• _Task prompt_
Take from the listing each line that has the string "congruence".

• _Data records_
BEGIN
(* ===== verification/ReplyDefer.v ===== *)
(** Replies to clients: lengths that are not known when their place in the output is taken. *)

From stdpp Require Import gmap.
From S2P Require Import Prelude Util Sds SdsRep RioSpec Networking NetworkingSpec Reply ReplySpec ReplyOps.

Section Defer.
Context {HOST : Host} {AL : Allocator} {LAWS : AllocatorLaws AL}.

Lemma find_node_at la lb o : o ∉ la -> find_node (la ++ o :: lb) o = Some (la, lb).
Proof.
  induction la as [|x la IH]; intros Hn; cbn [find_node app]; [by rewrite bool_decide_eq_true_2|].
  apply not_elem_of_cons in Hn as [Hx Hn]. rewrite bool_decide_eq_false_2, IH by congruence. done.
Qed.

(** The node of an unknown length. *)
Lemma gap_node ext h l qa qb o : queue_ok ext h l (qa ++ Gap o :: qb) ->
  exists la lb ob, l = la ++ o :: lb /\ length la = length qa /\ o ∉ la /\ h !! o = Some ob /\ refcount ob = 1 /\ used h o = 0 /\ h !! o = Some ob.
Proof.
  intros [Hr Hi Hg]. pose proof Hi as Hi0. apply Forall2_app_inv_r in Hi as (la & lb & Ha & Hb & ->).
  apply list.Forall2_cons_inv_r in Hb as (o' & lb' & (ob & E & -> & Hp) & Hb & ->).
  exists la, lb', ob. split; [done|]. split; [by apply Forall2_length in Ha|]. destruct (Hg o') as [He Ho]; [apply elem_of_app; right; by left|].
  pose proof (Hr o') as Hro. rewrite E in Hro. rewrite occ_app in Ho. cbn [occ] in Ho. rewrite bool_decide_eq_true_2 in Ho by done.
  pose proof (occ_nonneg o' la). pose proof (occ_nonneg o' lb'). split; [apply occ_not_in; lia|]. split; [done|].
  split; [rewrite occ_app in Hro; cbn [occ] in Hro; rewrite bool_decide_eq_true_2 in Hro by done; lia|].
  split; [|done]. unfold used, getStringObjectSdsUsedMemory. rewrite E, Hp. by destruct (enc ob).
Qed.

(** ** The place is taken *)

Lemma defer_spec e ext h c B q : aeCreateFileEvent_ok e = true -> out_inv ext h c B q -> writable c ->
  exists h' c' o, addDeferredMultiBulkLength e h c = (h', c', Some o) /\ out_inv ext h' c' B (q ++ [Gap o]) /\ stable c c' /\
    reply_bytes c' = reply_bytes c /\ keeps ext h h' /\ h !! o = None /\ reply c' = reply c ++ [o].
Proof.
  intros He Hinv Hw. unfold addDeferredMultiBulkLength.
  destruct (prepare_spec e ext h c B q He Hinv Hw) as (c1 & -> & I1 & W1 & A1 & G1 & G2 & G3 & G4). cbn [negb]. unfold createObject.
  destruct (fresh_object h (mkObj 1 REDIS_ENCODING_RAW PNull)) as (o & -> & Hfr). set (h' := <[o:=_]> h).
  assert (forall x ob, h !! x = Some ob -> exists ob', h' !! x = Some ob' /\ optr ob' = optr ob /\ enc ob' = enc ob) as Hoth.
  { intros x ob E. exists ob. unfold h'. rewrite lookup_insert_ne by congruence. done. }
  destruct I1 as [Hb [Hr Hi Hg] Hm Hl Hs Hh]. destruct (items_change h h' (reply c1) q Hi) as [Hi1 Ht]; [intros; by apply Hoth|].
  pose proof (Hr o) as Ho. rewrite Hfr in Ho. assert (h' !! o = Some (mkObj 1 REDIS_ENCODING_RAW PNull)) as E by (unfold h'; apply lookup_insert_eq).
  do 3 eexists. split; [done|]. split; [|split; [by destruct G1 as (? & ? & ?); split|split; [done|split; [intros x ob _; apply Hoth|split; [done|cbn [reply]; by rewrite G4]]]]].
  split; cbn [obuf bufpos sentlen reply reply_bytes replnone write_handler]; [done| | |done|by apply head_ok_app|intros Hrn _; by apply A1].
  - split.
    + intros x. specialize (Hr x). rewrite occ_app, occ_single. unfold h'. destruct (bool_decide_reflect (o = x)) as [<-|Hne].
      * rewrite lookup_insert_eq. cbn [refcount]. lia.
      * rewrite lookup_insert_ne by done. destruct (h !! x); lia.
    + apply Forall2_app; [done|]. repeat constructor. by eexists.
    + intros x Hx. rewrite occ_app, occ_single. apply elem_of_app in Hx as [Hx|Hx].
      * destruct (Hg x Hx) as [H1 H2]. rewrite bool_decide_eq_false_2; [split; [done|lia]|]. intros <-. lia.
      * apply list_elem_of_singleton in Hx as [= ->]. rewrite bool_decide_eq_true_2 by done. lia.
  - rewrite total_app, Ht. cbn [total]. unfold used. rewrite E. cbn. lia.
Qed.

(** ** The length is filled in *)

(** What the length prints. *)
Definition length_bytes (n : Z) : bytes := count_bytes 42 (printf_d n).

(** The string the length is glued to is below 1 GB. *)
Definition glue_fits (q : list item) : Prop := match q with Txt t :: _ => msize t + 64 < 2 ^ 30 | _ => True end.

Lemma head_ok_fill n B qa qb o d : head_ok n B (qa ++ Gap o :: qb) -> head_ok n B (qa ++ Txt d :: qb).
Proof.
  intros [?|[?|(-> & b & q' & E & Hn)]]; [by left|by right; left|]. right. right. split; [done|]. destruct qa as [|i qa]; [done|].
  injection E as -> <-. by exists b, (qa ++ Txt d :: qb).
Qed.

Lemma head_ok_glue n B qa qb d t : head_ok n B (qa ++ Txt d :: Txt t :: qb) -> head_ok n B (qa ++ Txt (d ++ t) :: qb).
Proof.
  intros [?|[?|(-> & b & q' & E & Hn)]]; [by left|by right; left|]. right. right. split; [done|]. destruct qa as [|i qa].
  - injection E as -> <-. exists (b ++ t), qb. split; [done|]. rewrite msize_app. pose proof (msize_nonneg t). lia.
  - injection E as -> <-. by exists b, (qa ++ Txt (d ++ t) :: qb).
Qed.

Lemma length_sds n : LLONG_MIN < n <= LLONG_MAX -> exists s0 s, sdsempty = Some s0 /\ sdscatprintf s0 (42 :: printf_d n ++ [13; 10]) = Some s /\
  sds_rep s (length_bytes n) /\ msize (length_bytes n) <= 64.
Proof.
  intros Hn. destruct sdsempty_rep as (s0 & E0 & H0 & _).
  assert (msize (length_bytes n) <= 64 /\ cstring (length_bytes n)) as [Hsz Hc].
  { assert (0 < msize (printf_d n) <= 20) as Hp by (destruct (ll2string_printf (zmalloc 32) 32 n Hn) as (? & _ & ? & _); [lia|unfold zmalloc; rewrite msize_fresh; lia|done]).
    unfold length_bytes, count_bytes. split; [msolve|]. constructor; [lia|]. apply Forall_app. split; [|by repeat constructor].
    unfold LLONG_MIN, LLONG_MAX in Hn. eapply list.Forall_impl; [eapply (decimal_line _ n), printf_d_decimal; lia|]. by intros c0 [_ ?]. }
  destruct (sdscatprintf_rep s0 [] (length_bytes n) H0 Hc) as (s & Es & Hs); [rewrite msize_nil; lia|]. by exists s0, s.
Qed.

(** The length is glued to the next string. *)
Lemma glue_spec ext h la lb qa qb o x s d t : queue_ok ext h (la ++ o :: x :: lb) (qa ++ Txt d :: Txt t :: qb) -> length la = length qa ->
  h !! o = Some (mkObj 1 REDIS_ENCODING_RAW (PSds s)) -> sds_rep s d -> msize d + msize t < 2 ^ 30 ->
  exists obx tx s' h1 h2, h !! x = Some obx /\ optr obx = PSds tx /\ getStringObjectSdsUsedMemory obx = Some (used h x) /\
    sdscatlen s (buf tx) (sdslen tx) = Some s' /\ set_ptr h o s' = Some h1 /\ decrRefCount h1 x = Some h2 /\ 0 <= zmalloc_size_sds s' <= M /\
    queue_ok ext h2 (la ++ o :: lb) (qa ++ Txt (d ++ t) :: qb) /\ keeps ext h h2 /\
    total h2 (la ++ o :: lb) = total h la + zmalloc_size_sds s' + total h lb.
Proof.
  intros Hq Hlen Eo Hs Hsz. pose proof (qo_items _ _ _ _ Hq) as Hi. apply Forall2_app_inv in Hi as [Hia Hi]; [|done].
  apply list.Forall2_cons in Hi as [_ Hi]. apply list.Forall2_cons in Hi as [(obx & Ex & Hx) Hib].
  destruct (used_holds h x obx t Ex Hx) as [_ Hm]. destruct Hx as (tx & Et & Hst & _). destruct (sds_rep_len tx t Hst) as [El _].
  destruct (sds_rep_buf tx t Hst) as (fr & Eb). destruct (sdscatlen_rep s d t (0 :: fr) Hs Hsz) as (s' & Es' & Hs').
  assert (holds (mkObj 1 REDIS_ENCODING_RAW (PSds s')) (d ++ t)) as Hd by (by exists s').
  destruct (queue_replace ext h la (x :: lb) qa (Txt t :: qb) o (Txt d) _ _ _ (d ++ t) Hq Hlen Eo eq_refl Hd) as (Hq1 & Hk1 & Hta & Htb).
  set (h1 := <[o:=_]> h) in *. change (o :: x :: lb) with ([o] ++ x :: lb) in Hq1. rewrite app_assoc in Hq1.
  change (qa ++ Txt (d ++ t) :: Txt t :: qb) with (qa ++ [Txt (d ++ t)] ++ Txt t :: qb) in Hq1. rewrite app_assoc in Hq1.
  destruct (queue_remove ext h1 _ lb _ qb x t Hq1) as (h2 & Eh2 & Hq2 & Hk2 & Ht2); [rewrite !length_app; cbn [length]; lia|].
  rewrite <- !app_assoc in Hq2. exists obx, tx, s', h1, h2. rewrite El, Eb. split; [done|]. split; [done|]. split; [done|]. split; [done|].
  split; [unfold set_ptr; by rewrite Eo|]. split; [done|]. split; [by eapply alloc_bound|]. split; [done|]. split; [by eapply keeps_trans|].
  rewrite <- app_assoc in Ht2. cbn [app] in Ht2. rewrite Ht2, total_app. cbn [total].
  assert (used h1 o = zmalloc_size_sds s') as Eu by (unfold used, h1; by rewrite lookup_insert_eq).
  assert (o <> x) as Hox.
  { intros ->. pose proof (qo_refs _ _ _ _ Hq x) as Hr. rewrite Eo, occ_app in Hr. cbn [occ refcount] in Hr. rewrite bool_decide_eq_true_2 in Hr by done.
    pose proof (occ_nonneg x la). pose proof (occ_nonneg x lb). lia. }
  assert (used h1 x = used h x) as Eux by (unfold used, h1; by rewrite lookup_insert_ne). cbn [total] in Htb. lia.
Qed.

(** The result: the length is between what was before and after it. *)
Definition filled (ext : oid -> Z) (h : heap) (c : rclient) (B : bytes) (qa qb : list item) (n : Z) (r : option (heap * rclient)) : Prop :=
  exists h' c' q', r = Some (h', c') /\ out_inv ext h' c' B q' /\ stable c c' /\ reply_bytes c' <= reply_bytes c + M /\ keeps ext h h' /\
    (forall sg, flat sg q' = flat sg qa ++ length_bytes n ++ flat sg qb) /\ (forall x, Gap x ∈ q' <-> Gap x ∈ qa ++ qb).

(** The end of the function. *)
Lemma fill_end e ext h c B q qa qb n h2 l2 q2 m : out_inv ext h c B q -> reply c <> [] -> limit_ok c 1 -> queue_ok ext h2 l2 q2 -> keeps ext h h2 ->
  m = total h2 l2 -> 0 <= m <= reply_bytes c + M -> head_ok (sentlen c) B q2 ->
  (forall sg, flat sg q2 = flat sg qa ++ length_bytes n ++ flat sg qb) -> (forall x, Gap x ∈ q2 <-> Gap x ∈ qa ++ qb) ->
  filled ext h c B qa qb n (c <- asyncCloseClientOnOutputBufferLimitReached e (set_reply c l2 m);; Some (h2, c)).
Proof.
  intros [Hb Hq Hm Hl Hs Hh] Hne Hlim Hq2 K2 Em Ht Hs2 F2 G2. unfold limit_ok in Hlim.
  assert (reply_bytes (set_reply c l2 m) = m) as Er by (cbn; rewrite uint_id; lia).
  assert (out_inv ext h2 (set_reply c l2 m) B q2) as I2.
  { split; [done|done|by rewrite Er|lia|done|]. intros Hr _. apply Hh; [done|by right]. }
  destruct (async_spec e ext h2 _ B q2 I2) as (c3 & -> & I3 & S3 & R3). cbn [obind]. exists h2, c3, q2. split; [done|]. split; [done|].
  split; [exact (stable_trans c (set_reply c l2 m) c3 ltac:(done) S3)|]. split; [lia|done].
Qed.

Lemma fill_spec e ext h c B qa qb o n : out_inv ext h c B (qa ++ Gap o :: qb) -> limit_ok c 1 -> LLONG_MIN < n <= LLONG_MAX -> glue_fits qb ->
  filled ext h c B qa qb n (setDeferredMultiBulkLength e h c (Some o) n).
Proof.
  intros I Hlim Hn Hglue. unfold setDeferredMultiBulkLength. pose proof I as [_ Hq Hm Hl Hs _].
  destruct (gap_node ext h (reply c) qa qb o Hq) as (la & lb & ob & El & Hlen & Hnin & Eo & Hrc & Hu & _).
  assert (reply c <> []) as Hne by (rewrite El; by destruct la). rewrite El in Hq, Hm |- *. rewrite find_node_at by done. cbn [obind]. rewrite Eo. cbn [obind].
  destruct (length_sds n Hn) as (s0 & s & -> & E & Hsr & Hsz). cbn [obind]. rewrite E. cbn [obind].
  rewrite Hrc. assert (holds (mkObj 1 REDIS_ENCODING_RAW (PSds s)) (length_bytes n)) as Hd by (by exists s).
  destruct (queue_replace ext h la lb qa qb o (Gap o) ob _ _ (length_bytes n) Hq Hlen Eo Hrc Hd) as (Hq1 & Hk1 & Hta & Htb). set (h1 := <[o:=_]> h) in *.
  assert (h1 !! o = Some (mkObj 1 REDIS_ENCODING_RAW (PSds s))) as Eo1 by (unfold h1; apply lookup_insert_eq).
  pose proof (qo_items _ _ _ _ Hq1) as Hi. apply Forall2_app_inv in Hi as [Hia Hi]; [|done]. apply list.Forall2_cons in Hi as [_ Hib].
  pose proof (total_nonneg _ _ _ Hia). pose proof (total_nonneg _ _ _ Hib). pose proof (alloc_bound s _ Hsr). rewrite total_app in Hm. cbn [total] in Hm.
  assert (used h1 o = zmalloc_size_sds s) as Eu by (unfold used; by rewrite Eo1). pose proof Hlim as Hlim'. unfold limit_ok in Hlim'.
  set (c1 := set_reply c (la ++ o :: lb) (reply_bytes c + zmalloc_size_sds s)).
  assert (filled ext h c B qa qb n (c <- asyncCloseClientOnOutputBufferLimitReached e c1;; Some (h1, c))) as Hplain.
  { assert (total h1 (la ++ o :: lb) = reply_bytes c + zmalloc_size_sds s) as Et by (rewrite total_app; cbn [total]; lia).
    apply (fill_end e ext h c B (qa ++ Gap o :: qb) _ _ _ h1 _ (qa ++ Txt (length_bytes n) :: qb)); [done..|lia|lia|by eapply head_ok_fill|intros sg; by rewrite flat_app, flat_cons|].
    intros x. rewrite !elem_of_app, elem_of_cons. naive_solver. }
  destruct lb as [|x lb]; [exact Hplain|]. apply list.Forall2_cons_inv_l in Hib as (i & qb' & Hx & Hib & ->).
  destruct i as [t|x']; [|destruct Hx as (obx & -> & _ & Hp); cbn [obind]; rewrite Hp; exact Hplain].
  cbn [glue_fits] in Hglue. destruct (glue_spec ext h1 la lb qa qb' o x s (length_bytes n) t Hq1 Hlen Eo1 Hsr) as
    (obx & tx & s' & h2 & h3 & -> & Etx & Em & Es' & Eh2 & Eh3 & Hz & Hq3 & Hk3 & Ht3); [lia|].
  cbn [obind]. rewrite Etx, Em. cbn [obind]. rewrite Es'. cbn [obind]. rewrite Eh2. cbn [obind]. rewrite Eh3. cbn [obind]. cbn [total] in Htb, Hm.
  pose proof (used_nonneg _ _ _ Hx). pose proof (total_nonneg _ _ _ Hib).
  assert (reply_bytes c1 = reply_bytes c + zmalloc_size_sds s) as Er1 by (unfold c1; cbn; rewrite uint_id; lia). rewrite Er1.
  change (set_reply c1 ?l ?m) with (set_reply c l m).
  apply (fill_end e ext h c B (qa ++ Gap o :: Txt t :: qb') _ _ _ h3 _ (qa ++ Txt (length_bytes n ++ t) :: qb')); [done..|by eapply keeps_trans|lia|lia| | |].
  - eapply head_ok_glue, head_ok_fill, Hs.
  - intros sg. by rewrite flat_app, !flat_cons, <- app_assoc.
  - intros y. rewrite !elem_of_app, !elem_of_cons. naive_solver.
Qed.

End Defer.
END
• _Exercise output_
  apply not_elem_of_cons in Hn as [Hx Hn]. rewrite bool_decide_eq_false_2, IH by congruence. done.
  { intros x ob E. exists ob. unfold h'. rewrite lookup_insert_ne by congruence. done. }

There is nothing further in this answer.